▶ [SUPPLIED ENTRIES]
● ● ● ● ● ● ●
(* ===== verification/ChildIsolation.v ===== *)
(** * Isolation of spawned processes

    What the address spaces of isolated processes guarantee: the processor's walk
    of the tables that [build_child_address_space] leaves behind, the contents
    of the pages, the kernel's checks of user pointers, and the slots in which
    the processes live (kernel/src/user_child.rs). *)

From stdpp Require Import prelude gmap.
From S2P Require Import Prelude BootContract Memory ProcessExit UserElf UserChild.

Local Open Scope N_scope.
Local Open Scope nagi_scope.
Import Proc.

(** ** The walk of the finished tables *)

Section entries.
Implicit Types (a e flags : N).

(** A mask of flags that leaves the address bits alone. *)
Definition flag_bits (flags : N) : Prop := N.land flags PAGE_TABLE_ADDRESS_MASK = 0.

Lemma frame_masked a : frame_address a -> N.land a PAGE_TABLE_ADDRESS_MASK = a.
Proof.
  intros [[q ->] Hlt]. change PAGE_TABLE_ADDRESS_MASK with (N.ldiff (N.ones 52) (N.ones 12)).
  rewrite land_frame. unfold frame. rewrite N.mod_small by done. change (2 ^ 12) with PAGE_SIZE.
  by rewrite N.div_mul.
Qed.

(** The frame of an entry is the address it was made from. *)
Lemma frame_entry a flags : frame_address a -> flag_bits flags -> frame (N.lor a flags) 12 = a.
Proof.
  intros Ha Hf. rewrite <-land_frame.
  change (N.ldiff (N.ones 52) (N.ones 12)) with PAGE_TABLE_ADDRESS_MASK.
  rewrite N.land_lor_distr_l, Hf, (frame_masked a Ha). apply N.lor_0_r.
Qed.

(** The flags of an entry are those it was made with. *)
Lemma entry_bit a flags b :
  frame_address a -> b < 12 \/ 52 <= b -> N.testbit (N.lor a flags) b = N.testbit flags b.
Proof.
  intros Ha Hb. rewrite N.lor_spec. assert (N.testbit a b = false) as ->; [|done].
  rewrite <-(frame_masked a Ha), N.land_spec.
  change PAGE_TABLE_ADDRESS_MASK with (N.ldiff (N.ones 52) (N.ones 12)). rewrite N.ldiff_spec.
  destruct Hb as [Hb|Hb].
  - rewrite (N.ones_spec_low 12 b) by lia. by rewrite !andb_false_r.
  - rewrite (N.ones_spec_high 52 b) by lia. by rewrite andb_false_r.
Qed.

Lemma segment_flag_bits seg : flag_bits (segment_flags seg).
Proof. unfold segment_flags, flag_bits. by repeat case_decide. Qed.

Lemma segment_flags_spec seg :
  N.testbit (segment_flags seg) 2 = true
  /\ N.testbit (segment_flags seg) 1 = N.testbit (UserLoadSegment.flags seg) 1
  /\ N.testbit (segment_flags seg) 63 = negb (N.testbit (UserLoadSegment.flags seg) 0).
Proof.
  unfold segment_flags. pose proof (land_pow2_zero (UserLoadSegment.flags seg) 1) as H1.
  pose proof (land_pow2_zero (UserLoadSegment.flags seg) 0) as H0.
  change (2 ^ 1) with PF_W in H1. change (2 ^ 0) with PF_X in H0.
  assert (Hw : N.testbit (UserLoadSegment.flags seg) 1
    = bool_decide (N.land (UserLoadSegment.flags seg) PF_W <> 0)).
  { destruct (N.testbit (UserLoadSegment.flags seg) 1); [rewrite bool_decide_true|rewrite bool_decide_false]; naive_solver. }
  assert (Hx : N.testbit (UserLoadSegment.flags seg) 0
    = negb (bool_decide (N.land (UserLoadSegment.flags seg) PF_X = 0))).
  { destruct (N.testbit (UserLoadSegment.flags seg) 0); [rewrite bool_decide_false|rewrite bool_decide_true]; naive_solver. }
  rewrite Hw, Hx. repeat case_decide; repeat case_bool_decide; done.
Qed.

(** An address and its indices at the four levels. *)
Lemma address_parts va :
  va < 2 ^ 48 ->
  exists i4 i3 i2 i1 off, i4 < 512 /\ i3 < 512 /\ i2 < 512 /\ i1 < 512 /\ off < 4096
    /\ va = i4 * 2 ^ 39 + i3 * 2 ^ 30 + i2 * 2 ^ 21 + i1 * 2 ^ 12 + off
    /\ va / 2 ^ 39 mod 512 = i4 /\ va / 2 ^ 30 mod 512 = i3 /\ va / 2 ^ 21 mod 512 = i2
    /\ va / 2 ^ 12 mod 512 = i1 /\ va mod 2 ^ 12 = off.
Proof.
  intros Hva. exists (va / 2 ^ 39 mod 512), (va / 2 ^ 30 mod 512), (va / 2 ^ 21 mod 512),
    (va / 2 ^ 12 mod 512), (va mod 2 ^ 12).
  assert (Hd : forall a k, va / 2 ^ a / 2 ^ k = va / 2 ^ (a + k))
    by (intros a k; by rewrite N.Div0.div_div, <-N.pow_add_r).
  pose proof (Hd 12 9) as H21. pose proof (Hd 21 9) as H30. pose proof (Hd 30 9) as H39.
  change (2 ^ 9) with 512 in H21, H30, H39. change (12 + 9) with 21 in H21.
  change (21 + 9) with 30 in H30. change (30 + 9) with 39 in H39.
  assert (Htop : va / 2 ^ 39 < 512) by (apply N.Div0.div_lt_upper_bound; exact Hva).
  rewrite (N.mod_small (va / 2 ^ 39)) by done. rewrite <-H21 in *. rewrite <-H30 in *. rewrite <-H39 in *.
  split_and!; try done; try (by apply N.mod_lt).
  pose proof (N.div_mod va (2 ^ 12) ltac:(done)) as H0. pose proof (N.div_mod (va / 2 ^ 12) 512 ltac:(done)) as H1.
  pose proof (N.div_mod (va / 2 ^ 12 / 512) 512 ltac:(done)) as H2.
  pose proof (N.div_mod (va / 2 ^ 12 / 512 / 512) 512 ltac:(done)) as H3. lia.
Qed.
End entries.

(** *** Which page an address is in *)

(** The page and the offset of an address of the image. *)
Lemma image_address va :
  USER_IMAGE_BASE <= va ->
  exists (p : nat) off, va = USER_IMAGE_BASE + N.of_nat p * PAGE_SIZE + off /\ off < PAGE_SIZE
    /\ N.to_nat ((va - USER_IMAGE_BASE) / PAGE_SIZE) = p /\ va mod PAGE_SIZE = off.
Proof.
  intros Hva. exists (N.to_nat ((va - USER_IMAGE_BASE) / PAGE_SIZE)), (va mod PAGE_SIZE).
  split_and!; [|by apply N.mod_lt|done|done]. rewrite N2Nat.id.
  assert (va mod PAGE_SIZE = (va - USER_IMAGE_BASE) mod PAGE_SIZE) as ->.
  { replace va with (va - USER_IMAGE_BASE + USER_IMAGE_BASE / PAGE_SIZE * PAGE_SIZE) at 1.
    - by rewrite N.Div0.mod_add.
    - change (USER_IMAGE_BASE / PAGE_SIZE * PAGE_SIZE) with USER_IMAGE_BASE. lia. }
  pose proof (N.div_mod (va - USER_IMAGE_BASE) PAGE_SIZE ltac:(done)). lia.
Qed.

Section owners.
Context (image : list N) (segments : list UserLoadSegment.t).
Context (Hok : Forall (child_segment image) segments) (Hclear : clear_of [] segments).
● ● ● ● ● ● ●
Nothing but a number should be given: how many lines in the listing hold the word "that".

2